══ Dataset records ══

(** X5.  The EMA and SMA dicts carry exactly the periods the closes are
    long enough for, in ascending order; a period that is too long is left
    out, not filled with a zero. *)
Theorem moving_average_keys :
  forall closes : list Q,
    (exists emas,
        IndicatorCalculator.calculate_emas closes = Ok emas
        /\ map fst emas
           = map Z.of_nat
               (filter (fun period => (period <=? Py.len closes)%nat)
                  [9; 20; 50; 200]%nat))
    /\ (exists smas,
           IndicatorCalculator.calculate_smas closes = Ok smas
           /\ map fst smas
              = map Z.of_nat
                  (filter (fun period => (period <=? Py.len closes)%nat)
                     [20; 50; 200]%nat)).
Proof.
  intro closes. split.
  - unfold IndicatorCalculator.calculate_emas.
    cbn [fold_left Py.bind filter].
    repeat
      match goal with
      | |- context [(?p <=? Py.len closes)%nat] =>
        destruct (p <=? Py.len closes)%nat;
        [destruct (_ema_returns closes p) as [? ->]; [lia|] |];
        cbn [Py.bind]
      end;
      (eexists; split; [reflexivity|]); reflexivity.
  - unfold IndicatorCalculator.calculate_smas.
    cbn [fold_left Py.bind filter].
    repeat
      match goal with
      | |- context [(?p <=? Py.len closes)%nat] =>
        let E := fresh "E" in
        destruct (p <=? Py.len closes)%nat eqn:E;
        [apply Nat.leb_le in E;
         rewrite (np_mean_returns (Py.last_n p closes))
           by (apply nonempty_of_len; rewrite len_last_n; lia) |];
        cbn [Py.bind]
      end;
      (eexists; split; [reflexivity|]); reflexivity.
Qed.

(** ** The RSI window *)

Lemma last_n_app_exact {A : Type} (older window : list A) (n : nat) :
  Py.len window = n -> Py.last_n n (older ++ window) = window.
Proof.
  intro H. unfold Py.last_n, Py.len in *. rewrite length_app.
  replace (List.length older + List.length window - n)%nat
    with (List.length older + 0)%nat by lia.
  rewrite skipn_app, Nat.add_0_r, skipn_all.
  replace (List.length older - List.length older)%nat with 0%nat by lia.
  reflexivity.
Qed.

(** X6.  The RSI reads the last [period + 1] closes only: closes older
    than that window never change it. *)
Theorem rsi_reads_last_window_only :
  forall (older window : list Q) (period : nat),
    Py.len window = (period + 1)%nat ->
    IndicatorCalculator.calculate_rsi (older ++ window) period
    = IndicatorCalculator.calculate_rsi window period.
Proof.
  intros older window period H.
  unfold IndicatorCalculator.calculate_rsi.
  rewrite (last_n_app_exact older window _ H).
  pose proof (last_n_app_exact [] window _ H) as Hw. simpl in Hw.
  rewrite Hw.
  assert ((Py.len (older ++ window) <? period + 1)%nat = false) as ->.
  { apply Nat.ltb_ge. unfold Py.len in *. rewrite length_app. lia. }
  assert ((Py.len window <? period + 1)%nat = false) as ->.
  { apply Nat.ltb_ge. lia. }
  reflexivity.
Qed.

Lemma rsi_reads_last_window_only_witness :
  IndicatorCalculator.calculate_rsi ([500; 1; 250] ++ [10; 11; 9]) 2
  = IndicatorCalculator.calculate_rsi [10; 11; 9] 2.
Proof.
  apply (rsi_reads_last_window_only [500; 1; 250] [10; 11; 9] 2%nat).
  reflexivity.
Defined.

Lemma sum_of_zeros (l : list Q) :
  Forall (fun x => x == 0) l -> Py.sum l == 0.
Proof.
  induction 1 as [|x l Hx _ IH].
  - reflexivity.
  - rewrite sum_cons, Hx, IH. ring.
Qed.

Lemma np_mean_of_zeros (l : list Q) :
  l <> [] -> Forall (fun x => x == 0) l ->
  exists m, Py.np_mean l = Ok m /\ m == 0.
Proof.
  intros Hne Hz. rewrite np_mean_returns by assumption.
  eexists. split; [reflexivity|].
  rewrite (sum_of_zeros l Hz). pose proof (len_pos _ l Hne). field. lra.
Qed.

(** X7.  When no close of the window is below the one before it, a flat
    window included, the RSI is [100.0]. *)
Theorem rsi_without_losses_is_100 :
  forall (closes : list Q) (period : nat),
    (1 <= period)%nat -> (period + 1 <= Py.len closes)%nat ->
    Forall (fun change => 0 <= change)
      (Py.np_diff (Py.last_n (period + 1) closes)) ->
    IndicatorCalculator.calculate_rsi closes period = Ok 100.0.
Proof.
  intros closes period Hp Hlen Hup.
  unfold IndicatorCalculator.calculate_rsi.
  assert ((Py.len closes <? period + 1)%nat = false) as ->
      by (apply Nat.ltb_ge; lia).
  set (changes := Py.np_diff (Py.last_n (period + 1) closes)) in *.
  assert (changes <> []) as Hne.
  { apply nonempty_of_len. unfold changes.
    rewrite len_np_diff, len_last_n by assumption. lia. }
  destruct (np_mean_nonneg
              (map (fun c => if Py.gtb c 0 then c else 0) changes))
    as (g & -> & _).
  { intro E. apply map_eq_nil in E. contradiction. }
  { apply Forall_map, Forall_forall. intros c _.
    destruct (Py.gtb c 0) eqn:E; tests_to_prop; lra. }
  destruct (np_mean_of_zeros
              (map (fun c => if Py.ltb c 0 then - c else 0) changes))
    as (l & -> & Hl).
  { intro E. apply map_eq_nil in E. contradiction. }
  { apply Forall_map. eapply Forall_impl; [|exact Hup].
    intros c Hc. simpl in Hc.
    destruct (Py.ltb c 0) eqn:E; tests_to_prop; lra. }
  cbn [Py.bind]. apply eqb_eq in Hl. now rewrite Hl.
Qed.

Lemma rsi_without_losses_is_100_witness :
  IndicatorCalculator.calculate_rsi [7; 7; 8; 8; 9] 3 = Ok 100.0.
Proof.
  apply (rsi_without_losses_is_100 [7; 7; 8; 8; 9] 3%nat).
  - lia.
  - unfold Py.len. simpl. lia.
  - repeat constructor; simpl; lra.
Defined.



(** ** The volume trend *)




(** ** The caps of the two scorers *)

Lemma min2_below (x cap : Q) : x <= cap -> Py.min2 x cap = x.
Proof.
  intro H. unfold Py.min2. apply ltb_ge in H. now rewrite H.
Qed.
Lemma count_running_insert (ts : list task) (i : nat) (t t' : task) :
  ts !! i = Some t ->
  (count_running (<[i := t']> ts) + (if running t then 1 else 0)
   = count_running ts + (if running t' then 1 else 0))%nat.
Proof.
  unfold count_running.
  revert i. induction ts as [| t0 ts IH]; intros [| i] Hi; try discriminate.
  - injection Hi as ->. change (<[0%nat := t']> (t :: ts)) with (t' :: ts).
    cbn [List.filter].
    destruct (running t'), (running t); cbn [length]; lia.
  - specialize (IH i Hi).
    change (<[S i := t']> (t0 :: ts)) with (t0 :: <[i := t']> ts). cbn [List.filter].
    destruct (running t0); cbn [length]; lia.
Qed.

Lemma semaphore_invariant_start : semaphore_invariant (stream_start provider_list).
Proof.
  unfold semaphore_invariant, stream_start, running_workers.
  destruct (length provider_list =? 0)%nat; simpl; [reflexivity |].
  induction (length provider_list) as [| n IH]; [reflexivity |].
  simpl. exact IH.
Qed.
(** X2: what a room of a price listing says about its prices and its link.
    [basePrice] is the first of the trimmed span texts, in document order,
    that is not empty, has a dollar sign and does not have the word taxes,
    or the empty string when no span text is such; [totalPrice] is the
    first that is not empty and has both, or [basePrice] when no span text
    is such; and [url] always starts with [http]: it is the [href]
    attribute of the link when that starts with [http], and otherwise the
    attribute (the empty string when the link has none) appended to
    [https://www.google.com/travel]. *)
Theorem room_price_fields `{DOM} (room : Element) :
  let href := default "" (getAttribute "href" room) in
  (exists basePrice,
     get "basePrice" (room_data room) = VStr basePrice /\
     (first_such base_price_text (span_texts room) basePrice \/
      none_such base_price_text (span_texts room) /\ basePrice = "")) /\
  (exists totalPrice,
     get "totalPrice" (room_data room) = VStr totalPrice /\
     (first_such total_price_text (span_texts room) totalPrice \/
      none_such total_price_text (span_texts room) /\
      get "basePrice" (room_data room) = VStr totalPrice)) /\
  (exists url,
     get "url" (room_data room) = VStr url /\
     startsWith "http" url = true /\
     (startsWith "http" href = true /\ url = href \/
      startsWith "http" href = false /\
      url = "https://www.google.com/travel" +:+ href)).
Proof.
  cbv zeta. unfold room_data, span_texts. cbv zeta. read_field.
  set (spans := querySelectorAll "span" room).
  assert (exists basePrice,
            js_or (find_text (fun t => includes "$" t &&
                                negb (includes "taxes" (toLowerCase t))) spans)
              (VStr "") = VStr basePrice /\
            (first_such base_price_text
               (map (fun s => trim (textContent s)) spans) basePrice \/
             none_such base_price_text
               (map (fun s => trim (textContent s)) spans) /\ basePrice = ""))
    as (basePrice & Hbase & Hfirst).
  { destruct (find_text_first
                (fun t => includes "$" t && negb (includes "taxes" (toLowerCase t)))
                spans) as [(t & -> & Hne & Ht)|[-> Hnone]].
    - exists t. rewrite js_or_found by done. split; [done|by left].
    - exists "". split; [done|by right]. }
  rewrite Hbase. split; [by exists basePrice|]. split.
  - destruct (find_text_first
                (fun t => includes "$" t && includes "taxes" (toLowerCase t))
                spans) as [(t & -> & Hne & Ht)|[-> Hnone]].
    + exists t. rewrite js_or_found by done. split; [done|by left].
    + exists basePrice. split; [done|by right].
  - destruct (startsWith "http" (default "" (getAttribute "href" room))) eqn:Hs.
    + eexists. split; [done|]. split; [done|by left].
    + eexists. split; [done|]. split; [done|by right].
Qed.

═══

Work instructions -> Set down, unchanged, only those lines above that fall between the line with "1 else 0))%nat." and the line with "(** X2: what", the two end lines included.

Response ->
   = count_running ts + (if running t' then 1 else 0))%nat.
Proof.
  unfold count_running.
  revert i. induction ts as [| t0 ts IH]; intros [| i] Hi; try discriminate.
  - injection Hi as ->. change (<[0%nat := t']> (t :: ts)) with (t' :: ts).
    cbn [List.filter].
    destruct (running t'), (running t); cbn [length]; lia.
  - specialize (IH i Hi).
    change (<[S i := t']> (t0 :: ts)) with (t0 :: <[i := t']> ts). cbn [List.filter].
    destruct (running t0); cbn [length]; lia.
Qed.

Lemma semaphore_invariant_start : semaphore_invariant (stream_start provider_list).
Proof.
  unfold semaphore_invariant, stream_start, running_workers.
  destruct (length provider_list =? 0)%nat; simpl; [reflexivity |].
  induction (length provider_list) as [| n IH]; [reflexivity |].
  simpl. exact IH.
Qed.
(** X2: what a room of a price listing says about its prices and its link.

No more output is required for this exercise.